Brief:
Copy the listing out exactly as shown.

Dataset records:
Lemma live_blocks_ok pid opts et bs :
  Forall (fun b => Forall (fun v => Vote_ProcessId (vi_vote v) = pid) (vb_votes b) /\ open_process (vb_chain b) pid /\
    Forall (live_tractable et opts) (vote_weighed ∘ vi_vote <$> vb_votes b)) bs ->
  Forall (block_ok et opts) (live_blocks bs).
Proof.
  intros Hbs. apply Forall_fmap, Forall_forall. intros b [_ Hb]%list_elem_of_filter.
  rewrite Forall_forall in Hbs. destruct (Hbs b Hb) as (Hv & Ho & Ht). split; cbn; [|by rewrite <- list_fmap_compose].
  apply Forall_fmap. eapply Forall_impl; [exact Hv|]. intros v Hp. cbn in *. by rewrite Hp.
Qed.

Lemma commit_live_votes pid opts et r b s :
  indexed pid opts et r (idb s) -> pools s = votes_pool pid (vb_votes b) ->
  Forall (fun v => Vote_ProcessId (vi_vote v) = pid) (vb_votes b) -> open_process (vb_chain b) pid ->
  Forall (live_tractable et opts) (vote_weighed ∘ vi_vote <$> vb_votes b) ->
  exists s', commit_live true range_pool (vb_chain b) s = (s', Ok tt) /\
    indexed pid opts et (live_total et opts r (live_blocks [b])) (idb s') /\ bh_votes (idb s') = bh_votes (idb s) /\
    sql_votes (idb s') = sql_votes (idb s) /\ liveResultsProcs s' = liveResultsProcs s /\
    ignoreLiveResults s' = ignoreLiveResults s.
Proof.
  intros Hi Hp Hv Hop Htr. unfold commit_live. erewrite bind_run_Ok by reflexivity. cbv beta.
  rewrite Hp, range_pool_votes. unfold live_blocks. rewrite filter_cons.
  destruct (vb_votes b) as [|v votes] eqn:Eb.
  { exists s. rewrite decide_False by auto. cbn. by split_and!. }
  rewrite decide_True by done. rewrite <- Eb in *. clear Eb.
  destruct (commit_live_process_run (vb_chain b) pid (vi_vote <$> vb_votes b) opts et r s Hi)
    as (s' & Hrun & Hi' & _ & (E1 & _ & _ & _ & E2) & _ & E3 & _ & E4).
  { apply Forall_fmap. eapply Forall_impl; [exact Hv|]. intros x Hx. cbn in *. by rewrite Hx. }
  { by rewrite <- list_fmap_compose. }
  exists s'. cbn [mfor]. erewrite bind_run_Ok by exact Hrun. by split_and!.
Qed.

Lemma run_vote_block_run pid opts et r b s :
  indexed pid opts et r (idb s) -> live_for pid s -> block_votes_ok pid opts et (idb s) b ->
  exists s', run_vote_block b s = (s', Ok tt) /\ live_for pid s' /\
    indexed pid opts et (live_total et opts r (live_blocks [b])) (idb s') /\
    vote_refs pid (idb s') ≡ₚ (vote_reference (vb_chain b) (vb_height b) <$> vb_votes b) ++ vote_refs pid (idb s) /\
    forall n, n ∉ (fun v => Nullifier (vi_vote v)) <$> vb_votes b -> unindexed n (idb s) -> unindexed n (idb s').
Proof.
  intros Hi Hl [Hv Hop Htr Hnd Hun]. set (s1 := set_pools (votes_pool pid (vb_votes b)) s).
  set (s2 := set_tasks (tasks s1 ++ [IndexTxs []]) s1).
  destruct (commit_votes_index_run (vb_chain b) (vb_height b) s2) as (d1 & d' & Hrun & Hadd & Hd); [done|done|].
  cbn [voteIndexPool pools s2 s1 set_tasks set_pools votes_pool] in Hadd. change (idb s2) with (idb s) in Hadd.
  assert (Hsame : bh_votes d' = bh_votes d1 /\ sql_votes d' = sql_votes d1 /\ bh_results d' = bh_results d1 /\
    bh_processes d' = bh_processes d1 /\ sql_processes d' = sql_processes d1) by (by destruct Hd as [-> | [t ->]]).
  destruct Hsame as (E1 & E2 & E3 & E4 & E5). destruct (va_rest _ _ _ _ _ Hadd) as (F3 & F4 & _ & _ & _ & F5).
  assert (Hi' : indexed pid opts et r (idb (set_idb d' s2))).
  { apply (indexed_same _ _ _ _ (idb s)); cbn; [congruence|congruence|congruence|done]. }
  destruct (commit_live_votes pid opts et r b (set_idb d' s2) Hi') as (s' & Hlive & Hi2 & G1 & G2 & G3 & G4); [done|done|done|done|].
  set (s'' := if 0 <? vb_height b then set_tasks (tasks s' ++ [ComputePending (vb_height b)]) s' else s').
  assert (Hs'' : idb s'' = idb s' /\ liveResultsProcs s'' = liveResultsProcs s' /\ ignoreLiveResults s'' = ignoreLiveResults s')
    by (unfold s''; by destruct (0 <? vb_height b)).
  destruct Hs'' as (K1 & K2 & K3). exists s''. split_and!.
  - unfold run_vote_block. erewrite bind_run_Ok by reflexivity.
    erewrite bind_run_Ok by exact (on_votes_run pid s (vb_votes b) [] Hl Hv). cbn [app]. fold s1.
    unfold Scrutinizer_Commit. erewrite bind_run_Ok by reflexivity. erewrite bind_run_Ok by reflexivity.
    erewrite bind_run_Ok by reflexivity. erewrite (bind_run_Ok (start_task _)) by reflexivity. fold s2.
    erewrite bind_run_Ok by reflexivity. erewrite bind_run_Ok by exact Hrun.
    erewrite bind_run_Ok by exact Hlive. unfold s''. by destruct (0 <? vb_height b).
  - destruct Hl as [Hl1 Hl2]. split; [rewrite K3, G4; done|rewrite K2, G3; done].
  - by rewrite K1.
  - rewrite K1. unfold vote_refs at 1. rewrite G1. cbn [idb set_idb]. rewrite E1. fold (vote_refs pid d1).
    rewrite (vote_refs_added _ _ _ _ _ pid Hadd). apply reflexive_eq. do 2 f_equal.
    clear - Hv. induction Hv as [|v votes Hv _ IH]; [done|]. rewrite filter_cons_True by done. by rewrite IH.
  - intros n Hn [U1 U2]. destruct (va_old _ _ _ _ _ Hadd n Hn) as [V1 V2]. rewrite K1. split.
    + rewrite G1. cbn. by rewrite E1, V1.
    + rewrite G2. cbn. by rewrite E2, V2.
Qed.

Solution to this problem:
Lemma live_blocks_ok pid opts et bs :
  Forall (fun b => Forall (fun v => Vote_ProcessId (vi_vote v) = pid) (vb_votes b) /\ open_process (vb_chain b) pid /\
    Forall (live_tractable et opts) (vote_weighed ∘ vi_vote <$> vb_votes b)) bs ->
  Forall (block_ok et opts) (live_blocks bs).
Proof.
  intros Hbs. apply Forall_fmap, Forall_forall. intros b [_ Hb]%list_elem_of_filter.
  rewrite Forall_forall in Hbs. destruct (Hbs b Hb) as (Hv & Ho & Ht). split; cbn; [|by rewrite <- list_fmap_compose].
  apply Forall_fmap. eapply Forall_impl; [exact Hv|]. intros v Hp. cbn in *. by rewrite Hp.
Qed.

Lemma commit_live_votes pid opts et r b s :
  indexed pid opts et r (idb s) -> pools s = votes_pool pid (vb_votes b) ->
  Forall (fun v => Vote_ProcessId (vi_vote v) = pid) (vb_votes b) -> open_process (vb_chain b) pid ->
  Forall (live_tractable et opts) (vote_weighed ∘ vi_vote <$> vb_votes b) ->
  exists s', commit_live true range_pool (vb_chain b) s = (s', Ok tt) /\
    indexed pid opts et (live_total et opts r (live_blocks [b])) (idb s') /\ bh_votes (idb s') = bh_votes (idb s) /\
    sql_votes (idb s') = sql_votes (idb s) /\ liveResultsProcs s' = liveResultsProcs s /\
    ignoreLiveResults s' = ignoreLiveResults s.
Proof.
  intros Hi Hp Hv Hop Htr. unfold commit_live. erewrite bind_run_Ok by reflexivity. cbv beta.
  rewrite Hp, range_pool_votes. unfold live_blocks. rewrite filter_cons.
  destruct (vb_votes b) as [|v votes] eqn:Eb.
  { exists s. rewrite decide_False by auto. cbn. by split_and!. }
  rewrite decide_True by done. rewrite <- Eb in *. clear Eb.
  destruct (commit_live_process_run (vb_chain b) pid (vi_vote <$> vb_votes b) opts et r s Hi)
    as (s' & Hrun & Hi' & _ & (E1 & _ & _ & _ & E2) & _ & E3 & _ & E4).
  { apply Forall_fmap. eapply Forall_impl; [exact Hv|]. intros x Hx. cbn in *. by rewrite Hx. }
  { by rewrite <- list_fmap_compose. }
  exists s'. cbn [mfor]. erewrite bind_run_Ok by exact Hrun. by split_and!.
Qed.

Lemma run_vote_block_run pid opts et r b s :
  indexed pid opts et r (idb s) -> live_for pid s -> block_votes_ok pid opts et (idb s) b ->
  exists s', run_vote_block b s = (s', Ok tt) /\ live_for pid s' /\
    indexed pid opts et (live_total et opts r (live_blocks [b])) (idb s') /\
    vote_refs pid (idb s') ≡ₚ (vote_reference (vb_chain b) (vb_height b) <$> vb_votes b) ++ vote_refs pid (idb s) /\
    forall n, n ∉ (fun v => Nullifier (vi_vote v)) <$> vb_votes b -> unindexed n (idb s) -> unindexed n (idb s').
Proof.
  intros Hi Hl [Hv Hop Htr Hnd Hun]. set (s1 := set_pools (votes_pool pid (vb_votes b)) s).
  set (s2 := set_tasks (tasks s1 ++ [IndexTxs []]) s1).
  destruct (commit_votes_index_run (vb_chain b) (vb_height b) s2) as (d1 & d' & Hrun & Hadd & Hd); [done|done|].
  cbn [voteIndexPool pools s2 s1 set_tasks set_pools votes_pool] in Hadd. change (idb s2) with (idb s) in Hadd.
  assert (Hsame : bh_votes d' = bh_votes d1 /\ sql_votes d' = sql_votes d1 /\ bh_results d' = bh_results d1 /\
    bh_processes d' = bh_processes d1 /\ sql_processes d' = sql_processes d1) by (by destruct Hd as [-> | [t ->]]).
  destruct Hsame as (E1 & E2 & E3 & E4 & E5). destruct (va_rest _ _ _ _ _ Hadd) as (F3 & F4 & _ & _ & _ & F5).
  assert (Hi' : indexed pid opts et r (idb (set_idb d' s2))).
  { apply (indexed_same _ _ _ _ (idb s)); cbn; [congruence|congruence|congruence|done]. }
  destruct (commit_live_votes pid opts et r b (set_idb d' s2) Hi') as (s' & Hlive & Hi2 & G1 & G2 & G3 & G4); [done|done|done|done|].
  set (s'' := if 0 <? vb_height b then set_tasks (tasks s' ++ [ComputePending (vb_height b)]) s' else s').
  assert (Hs'' : idb s'' = idb s' /\ liveResultsProcs s'' = liveResultsProcs s' /\ ignoreLiveResults s'' = ignoreLiveResults s')
    by (unfold s''; by destruct (0 <? vb_height b)).
  destruct Hs'' as (K1 & K2 & K3). exists s''. split_and!.
  - unfold run_vote_block. erewrite bind_run_Ok by reflexivity.
    erewrite bind_run_Ok by exact (on_votes_run pid s (vb_votes b) [] Hl Hv). cbn [app]. fold s1.
    unfold Scrutinizer_Commit. erewrite bind_run_Ok by reflexivity. erewrite bind_run_Ok by reflexivity.
    erewrite bind_run_Ok by reflexivity. erewrite (bind_run_Ok (start_task _)) by reflexivity. fold s2.
    erewrite bind_run_Ok by reflexivity. erewrite bind_run_Ok by exact Hrun.
    erewrite bind_run_Ok by exact Hlive. unfold s''. by destruct (0 <? vb_height b).
  - destruct Hl as [Hl1 Hl2]. split; [rewrite K3, G4; done|rewrite K2, G3; done].
  - by rewrite K1.
  - rewrite K1. unfold vote_refs at 1. rewrite G1. cbn [idb set_idb]. rewrite E1. fold (vote_refs pid d1).
    rewrite (vote_refs_added _ _ _ _ _ pid Hadd). apply reflexive_eq. do 2 f_equal.
    clear - Hv. induction Hv as [|v votes Hv _ IH]; [done|]. rewrite filter_cons_True by done. by rewrite IH.
  - intros n Hn [U1 U2]. destruct (va_old _ _ _ _ _ Hadd n Hn) as [V1 V2]. rewrite K1. split.
    + rewrite G1. cbn. by rewrite E1, V1.
    + rewrite G2. cbn. by rewrite E2, V2.
Qed.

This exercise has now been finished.